**To do:** Search the listing below for lines containing the string "Import". Reply with their count only.

**Exercise materials:**
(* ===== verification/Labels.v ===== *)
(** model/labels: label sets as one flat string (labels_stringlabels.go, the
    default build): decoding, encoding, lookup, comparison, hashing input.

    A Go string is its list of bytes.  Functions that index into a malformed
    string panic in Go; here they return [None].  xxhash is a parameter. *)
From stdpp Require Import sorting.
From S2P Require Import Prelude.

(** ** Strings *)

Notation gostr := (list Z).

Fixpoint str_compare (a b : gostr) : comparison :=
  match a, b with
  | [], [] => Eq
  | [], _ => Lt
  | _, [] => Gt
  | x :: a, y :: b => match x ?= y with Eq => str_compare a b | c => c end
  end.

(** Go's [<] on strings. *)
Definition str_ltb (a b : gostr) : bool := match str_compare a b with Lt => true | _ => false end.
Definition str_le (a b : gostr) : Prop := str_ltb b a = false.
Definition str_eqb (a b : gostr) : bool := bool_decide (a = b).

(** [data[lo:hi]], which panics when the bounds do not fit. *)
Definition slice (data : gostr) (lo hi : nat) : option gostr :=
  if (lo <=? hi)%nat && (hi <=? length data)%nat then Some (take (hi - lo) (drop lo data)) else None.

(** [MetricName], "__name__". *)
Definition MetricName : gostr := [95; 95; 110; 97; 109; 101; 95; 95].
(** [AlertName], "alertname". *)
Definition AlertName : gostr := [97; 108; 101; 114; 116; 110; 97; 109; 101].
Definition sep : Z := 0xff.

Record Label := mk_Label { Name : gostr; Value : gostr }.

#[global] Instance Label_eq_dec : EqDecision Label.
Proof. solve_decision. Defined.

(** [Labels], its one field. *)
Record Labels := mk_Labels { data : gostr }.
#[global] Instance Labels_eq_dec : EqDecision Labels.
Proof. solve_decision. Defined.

**Answer section:** 2